[Dataset entries]
(** * Edward: distributions and the layered variational family

    A shallow embedding of [edward/models/distributions.py] and of the
    [cumprod] helper of [edward/util.py].

    Conventions of the embedding.
    - Python integers are [Z]; tensor and array entries are real numbers
      ([R]): a tensor is identified with the value it evaluates to.
    - A rank-1 tensor is a [vector] (a list of reals); a rank-2 tensor or
      NumPy array is an [ndarray], a list of rows that carries its column
      count so that arrays without rows keep their shape.
    - Raising an exception is the [Raise] case of [result].
    - Python list objects live in a store ([gmap] from locations to
      contents); a [Variational] holds the location of its layer list, so
      two objects that were given the same list share it. *)

From Stdlib Require Import ZArith List Reals Lra Lia String Bool.
From stdpp Require Import base option list gmap.

Import ListNotations.
Local Open Scope Z_scope.

(** ** Exceptions *)

Inductive exn : Type :=
| IndexError
| NotImplementedError
| ValueError (msg : string).

Inductive result (A : Type) : Type :=
| Ok (a : A)
| Raise (e : exn).

Arguments Ok {A} a.
Arguments Raise {A} e.

Definition rbind {A B : Type} (r : result A) (k : A -> result B) : result B :=
  match r with
  | Ok a => k a
  | Raise e => Raise e
  end.

Declare Scope result_scope.
Delimit Scope result_scope with result.
Notation "x <- r ;; k" := (rbind r (fun x => k))
  (at level 100, r at next level, right associativity) : result_scope.

(** Left-to-right evaluation of a list comprehension whose body may raise. *)
Fixpoint rmap {A B : Type} (f : A -> result B) (l : list A) : result (list B) :=
  match l with
  | [] => Ok []
  | a :: rest =>
      (b <- f a ;;
       bs <- rmap f rest ;;
       Ok (b :: bs))%result
  end.

(** ** Sequences, vectors and arrays *)

Abbreviation vector := (list R).

Record ndarray : Type := mk_ndarray { ncols : nat; rows : list vector }.

Definition nrows (xs : ndarray) : nat := length (rows xs).

(** Every row has the declared number of columns. *)
Definition shape_ok (xs : ndarray) : Prop :=
  Forall (fun r : vector => length r = ncols xs) (rows xs).

(** [l[i]] on a Python sequence: a negative index counts from the end, an
    index outside the sequence raises [IndexError]. *)
Definition py_index {A : Type} (l : list A) (i : Z) : result A :=
  let n := Z.of_nat (length l) in
  let j := if i <? 0 then i + n else i in
  if (0 <=? j) && (j <? n) then
    match l !! Z.to_nat j with
    | Some x => Ok x
    | None => Raise IndexError
    end
  else Raise IndexError.

(** A bound of a Python slice [a:b] over a dimension of size [len]. *)
Definition slice_bound (k len : Z) : Z :=
  if k <? 0 then Z.max (k + len) 0 else Z.min k len.

(** [xs[:, start:final]]. *)
Definition slice_cols (xs : ndarray) (start final : Z) : ndarray :=
  let n := Z.of_nat (ncols xs) in
  let a := Z.to_nat (slice_bound start n) in
  let b := Z.to_nat (slice_bound final n) in
  {| ncols := (b - a)%nat;
     rows := map (fun r : vector => take (b - a)%nat (drop a r)) (rows xs) |}.

(** [xs[:, i]]. *)
Definition get_col (xs : ndarray) (i : Z) : result vector :=
  let n := Z.of_nat (ncols xs) in
  let j := if i <? 0 then i + n else i in
  if (0 <=? j) && (j <? n) then
    Ok (map (fun r : vector => nth (Z.to_nat j) r 0%R) (rows xs))
  else Raise IndexError.

(** [a[i, :]]. *)
Definition get_row (a : ndarray) (i : Z) : result vector := py_index (rows a) i.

> WHAT THIS TASK INVOLVES:
Please report how many lines in the records contain the string "rmap", and write nothing besides that number.

> ANSWER FOR THIS EXERCISE:
2